If I was Sir Roger Bannister, the thought of what's coming down the track next May would be terrifying. Imagine every sporting media outlet in the world looking for you to help mainline the nostalgia trip and explain what it feels like to be the last of the original sportsmen.
Bannister, fortunately, has never lost his lusty innocence, and 60 years after running the first mile in less than four minutes won’t mind recalling his moment in time in all its glorious detail. He’ll be 85 by then – God willing – and the tale of what he achieved on the old Iffley Road Track that afternoon in 1954 holds up today not just for the sporting milestone it created but for the way he went about it.
“I must be the international athlete who trained least,” Bannister told me, in Dublin, around the time of the 50th anniversary of his 3:59.4. “I had worked out, from my knowledge of physiology, what was the minimum amount of training that would be needed to continue to improve year by year.”
Bannister certainly wasn’t lazy: quite the opposite. The main reason he trained so sparsely was because he was also juggling the demands of his medical studies at Oxford, and actually did a round at St Mary’s hospital in London on the very morning of his historic run, partly so that he could sharpen his race spikes in the physiology lab. Just six weeks later Bannister completed his medical degree.
He was, in other words, the perfect “amateur” – not long before that became a dirty word. Driven by the sheer love of running, and exploring the limits of his physical and mental capacity, Bannister’s idea of strength and conditioning was a long hike in the Lake District. He famously didn’t have a coach, and there was no difference between his warm up or warm down because he did neither.
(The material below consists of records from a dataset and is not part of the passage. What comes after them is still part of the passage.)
(* ===== verification/Prelude.v ===== *)
(** * BetterCallChain: a verification library

    A shallow embedding of the BetterCallChain proof-of-stake UTXO chain (a Rust
    workspace) with the theorems that make it correct.  The workspace has a core
    library [bcc-core] (types, election, validation, storage traits), a node
    [bcc-node] (persistent store, mempool, peer protocol, genesis, block
    production, initial download, HTTP API), a wallet [bcc-client] and a
    demonstration tool [bcc-visualizer].

    ** How the program works

    A node stores a chain of blocks, the unspent outputs and the validators
    behind three storage traits.  At start-up it applies the genesis
    configuration and downloads the chain of a bootstrap peer.  In every slot the
    election picks one validator by stake from the hash of the tip and the slot
    number; if that is the node's own address, the slot ticker drains the mempool
    into a signed block, stores it, applies it and broadcasts it.  Each
    connection runs a handler that validates blocks and transactions from its
    peer: a block at the tip's height plus one extends the chain, a block at the
    tip's height competes with the tip (the lower hash wins, the loser is rolled
    back), anything further ahead triggers a request for blocks.  Gossip excludes
    the source of a message.  The HTTP API reads the chain and accepts
    transactions; the wallet selects outputs over that API, signs a transfer and
    posts it.

    ** Files

    The base:
    - [Prelude]: results with panics ([Res]), the state monad [ST] of operations
      that return a result and the state they leave, the overflow-check switch of
      the build ([BuildProfile], checked or wrapping [u64] sums), hints, tactics,
      lemmas on lists, sums and sorting.
    - [Bytes]: big-endian and little-endian integers, the order on bytes.

    The core library:
    - [Types]: [types/*.rs] and [crypto/*.rs].  The crates [sha2],
      [ed25519-dalek], [hex] and [serde_json] are the classes [Crypto],
      [CoreJson] and [Json], with their documented laws (digest length, a
      signature verifies under its own key, parsing inverts printing).
    - [Consensus]: [consensus/pos.rs].
    - [Store]: [store/mod.rs].  The traits are the classes [BlockStore],
      [UtxoStore] and [ValidatorStore] over a store state; the abstract state of
      a store is a ledger (blocks by height, unspent outputs, undo data,
      validators), and [StoreLaws] says how each operation acts on it, whether
      it succeeds or fails.  Validation and node code is proved against the
      laws only.
    - [Ledger]: what transactions and blocks do to the unspent outputs and to the
      amount in circulation, on the abstract ledger.
    - [Validation]: [validation/transaction.rs], [validation/block.rs].
    - [MemoryStore]: [store/memory.rs], an instance of the traits and laws.  The
      iteration order of [HashMap] is a parameter ([HashOrder]).

    The node:
    - [Encoding], [SledStore]: [storage/sled_store.rs].  The [sled] crate is the
      class [Sled], an ordered byte map whose calls may fail and whose
      transactions commit entirely or not at all; the store is proved to be an
      instance of the same laws, by an abstraction of its trees.
    - [Reliable]: stores whose calls succeed, as a class that both stores
      implement ([memory_reliable], [sled_reliable]), for the statements that
      say that a result is produced.
    - [Mempool]: [mempool.rs] and [error.rs].
    - [DebugEvent]: [debug_event.rs].
    - [Node]: [config.rs], [state.rs], [p2p/protocol.rs]; what a node sends and
      reports is a trace of effects.  The [config] crate is the class [ConfigCrate]
      (a file overridden by the environment), the [toml] crate of [node init] the
      class [ConfigToml] of [Cli].
    - [Handler]: [p2p/handler.rs], one connection task with its frame limit;
      [Protocol]: its theorems.
    - [Genesis]: [genesis.rs].
    - [SlotTicker]: [slot_ticker.rs], an iteration and the loop, whose next reading of
      the clock comes from the sleep it computes.
    - [Gossip]: a network of nodes and the frames on their way; the deliveries in
      any order, and an interface [Spreads] for a block that is passed on from
      node to node, with its invariant, its bound and its completion.
      [Flood]: a new block satisfies it, slot after slot; [Fork]: so does the
      block with the lower hash of two competing ones.
    - [Ibd]: [ibd.rs], the download as a loop over the outcomes of connections
      and requests, and what a running node sends on such a connection: its
      greeting, then the answers, in frames of limited length.
    - [Api], [Http]: [api.rs]; the handlers and responses, and the bytes of a
      connection parsed into a request.
    - [Connector]: [p2p/connector.rs] and [p2p/server.rs], with the dial loop and
      the tasks it spawns as a transition system over time.
    - [Startup]: [main.rs] up to the spawning of its tasks, and the snapshot of
      [debug_ws.rs].
    - [System]: all tasks of a node as one transition system, one handler per
      step.  [Laggard]: those of its runs in which the block after the tip was
      missed.
    - [Concurrent]: the same tasks as programs of single calls, of which the
      handlers above are the uninterrupted runs; [Schedule]: pools of such
      programs under an arbitrary scheduler.

    The client and the tool:
    - [World]: a network of nodes as a client sees it, with clock, sleep and
      concurrent requests, as a class; requests, [join_all], polling loops and
      early returns over it.
    - [Wallet], [Split]: [wallet.rs], [split.rs], the latter on given answers and
      over a [World].
    - [Rpc]: [rpc.rs], the responses decoded from JSON values.
    - [Keystore]: [keystore.rs] over a file system whose calls may fail.
    - [Cli]: [config.rs] and [cli.rs].
    - [Network]: the client's transport instantiated by the modelled node.
    - [Payment]: a payment from the wallet's command to the balances on all nodes.
    - [Testnet]: the [World] of modelled nodes behind their HTTP servers.
    - [EventBus], [Scenarios], [VisServer]: [event_bus.rs], [scenarios.rs] and
      [server.rs], [main.rs], [node_client.rs] of the visualizer.
    - [Stream]: the event streams of [debug_ws.rs] and of the visualizer's server,
      over an interface for the broadcast channel.

    Applications:
    - [Concrete]: executable instances of every interface, with their laws.
    - [Witnesses], [AppWitnesses], [GossipWitnesses], [ToolWitnesses]: small networks
      computed with them, and for each property with hypotheses an application to it.

    Operations keep their Rust names; a method of a struct is in a Module of the
    struct's name ([Mempool.add], [SledStore.apply_block]).  A method taking
    [&mut self] returns its result and the new state; a failing call still
    returns the state it leaves.

    ** What the theorems show

    - Validation accepts exactly the blocks and transactions of its documented
      conditions and reports the first offence; an accepted block without
      duplicate spends creates no money.
    - The election is total for positive stake and picks each validator with
      exactly its share of the draws.
    - Both stores implement the ledger: apply and rollback are inverse, an
      interrupted [apply_block] of the sled store is all or nothing, and the two
      stores list active validators alike.
    - The mempool keeps its in-flight index and cap on every branch of [add], and
      [drain] takes the most valuable transactions.
    - The handler keeps the chain linked and the unspent outputs equal to the
      replay of the chain, through extension and reorganisation; two nodes with
      competing tips converge when the lower block is valid at both; peers are registered once per IP address.
    - Only the transactions of a produced block can make a peer with the same
      store refuse it; the slot loop has one iteration per slot and a node produces
      at most one block per slot.  Genesis initialises an empty store to the
      configured state.
    - In a network whose nodes agree, a valid block of the elected node reaches every
      node connected to it, under every order of deliveries, with at most one
      frame per end of a connection, and the network agrees again; of two
      competing blocks the one with the lower hash remains everywhere, and a
      payment made at one node has changed the balances on all of them.  A node
      that missed a block stays where it is until it is restarted.
    - A bootstrap peer that is not connected is dialled again, after back-offs of 2
      to 64 seconds;
      dials to a peer that does not answer pile up and share one back-off.
    - The download from a peer that sends only its answers ends with the peer's
      chain, with a bounded number of requests; a node started on an empty store joins a network of at
      most 255 blocks above genesis.  A longer chain is not joined in one start,
      and a batch longer than a frame never arrives.
    - In every state a node can reach, the chain is linked from the configured
      genesis block and the mempool, peers and validators keep their invariants;
      two nodes with one genesis configuration elect the same proposers.
    - Under every interleaving of the tasks the genesis block and the validators
      stay, and every further block was signed by the validator elected on its
      parent; the handlers run alone are those of [Handler].
    - A well-formed HTTP request is parsed back and served, any other stream of
      bytes is harmless; a posted transaction reaches every peer once.
    - A [send] command ends with a transaction in the mempool of the node and on
      its way to every peer.  Coin selection, splitting and the key store do what
      they document, failing file systems included; splitting over a polled
      network refines splitting on the answers that were heard meanwhile.  What
      [node init] writes the node accepts if the addresses parse.
    - A scenario of the visualizer ends whatever the nodes answer, publishes its
      start and its verdict, and has heard what a pass claims, in each of the six; on a network of
      modelled nodes the scenario of invalid transactions passes.
    - The event streams account for every event: delivered in order, or counted
      as dropped; a lag does not end them.
    - Where the code does not do what it means to, the theorem states what it does
      instead: duplicate inputs, wrapped output totals, reorganisations that
      mint, racing blocks, stale mempool entries, stale hash index, unfinished
      genesis runs, an unvalidated genesis block in the download, an inbound
      limit that can be exceeded.

    ** Bounds and fuel

    The merkle loop halves its layer, so the length of the first layer is enough
    fuel ([merkle_loop_fuel]); the year loop of the calendar takes at most one
    step per 365 days, so [days / 365 + 1] is enough.  The header loop of a
    request consumes at least one byte a turn, so the number of bytes and one is
    enough.  The download from an honest peer takes one request per 256 blocks
    and one more, and gives up after six attempts per peer; splitting to [n <=
    2^k] outputs takes [k] rounds, each of which adds an output; a polling loop
    takes at most one turn per interval and two more, since every turn sleeps
    for the interval ([ends_loop]).  The deliveries of a block are bounded by the
    ends of the connections, so they end without fuel.  After [n] steps of a node its chain is at
    most [n] blocks high.  Integers are [Z] with their range stated where it
    matters; [u64] arithmetic is checked or wraps as the build profile says.

    ** Not modelled

    What is left of the source is input and output around the modelled code, or
    has no behaviour of its own:
    - sockets, timers, the accept loops and the spawning of tasks: what they
      deliver is an input of the definitions (a frame, a clock reading, an
      outcome of a connection or a write), and the order in which tasks run is
      arbitrary;
    - the TOML, environment and command-line parsers, whose results are the
      configurations and commands the definitions take;
    - tracing, the signal handlers, the printing of the command line, the HTML
      page and the JSON text of events;
    - module declarations, imports, re-exports and derived traits other than
      the comparisons and encodings the code relies on.

    In the network of [Gossip] connections stay, and the queue of 64 messages of a
    connection has room: a full queue drops the message in the code, which is
    the starting point of [Laggard].  The properties of the network are stated
    for [Reliable] stores; what a failing store does is in [SledStore],
    [Handler] and [SlotTicker].  The locks of the in-memory store are not
    modelled, since no code poisons them.  [Schedule] interleaves calls of the
    store traits, each of which is one step: what happens between the trees of
    one call is in [SledStore]. *)

From stdpp Require Export base tactics numbers list gmap strings sorting pretty fin_maps.
From Stdlib Require Export ZArith Lia.
From Stdlib Require Export Strings.Byte.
These days, of course, being “amateur” is a sign of weakness, spoken only in derision, as no athlete can ever expect to succeed without being the consummate “professional”. Yet what Bannister also had was a reserve of mental fortitude that no so-called “professional” training can necessarily produce.
Importance of balance
It could be that Bannister's achievement, 60 years on, might provide a timely reminder that while the slick professional attitude is fine, it doesn't always result in the superior performance. Because Bannister also understood the importance of balance, and not just in sport but in life.
Maybe he was the original of the species, although perhaps not yet the last of them, because Paul Pollock might just be one of those runners, too.
What Pollock definitely shares with Bannister is the lure of the medical profession. Now 27, his 10-year running career has so far placed second to his medical career, and after graduating from Queen’s University in 2010, life has effectively revolved around the 13-hour shifts in the A&E Department in the Royal Hospital, Belfast.
Not that this did his running career too much harm: last year, on a training schedule that meant running to hospital in the morning, and home again that evening, he was the first Irish finisher in the Dublin marathon, his 2:16:30 the fastest by an Irishman in the race in 19 years.
On the back of that Pollock was selected for the World Championships in Moscow last August, and in a race of almost exclusively full-time marathon runners, worked his way through the field to finish 21st, the second best European. That performance, more than anything, was based on mental fortitude: "He passed me at 20 miles, absolutely on the rivet," says Chris Jones, our national endurance coach, "and his ability to hurt was absolutely incredible."
Going full-time
Around the same time Pollock realised his amateur ideals were proving too much of a conflict with the professional nature of elite distance running.
So, two days before departing for Moscow, he took a leave of absence from the hospital, provisionally pencilling in post-Rio 2016 as his return date.
Since then he’s been based in Teddington, London, and among the early discoveries of becoming a full-time athlete is that for years he’d been training in runners two sizes too big – which in fairness wasn’t very professional.
At 27 Pollock might also be described as a late developer, but what is certain is that his best is yet to come. Earlier this month, at the National Inter-counties cross country in Santry, he crushed a strong men’s field, and next Sunday, goes to the European championships in Belgrade bound, it seems, only by the limits of his mental fortitude.
“It’s a hard race to win, obviously, but I think I’m in shape to win it,” he said, with refreshing boldness.
The hope now is that Pollock doesn’t entirely lose his amateur flair or succumb to any of the pressures of success, as his fellow native of Holywood, Co Down, golfer Rory McIlroy, pointed out this week might well be leading to an increase in stress-related illnesses.
Fionnuala Britton, by the way, although utterly professional in her approach, hasn't lost some of the amateur flair either, especially when it comes to cycling to and from training sessions on a heavy bike.
If she wins a third European title next Sunday it too will be based on the ability to hurt, and the mental fortitude that Bannister always prized above anything that professionalism had to offer.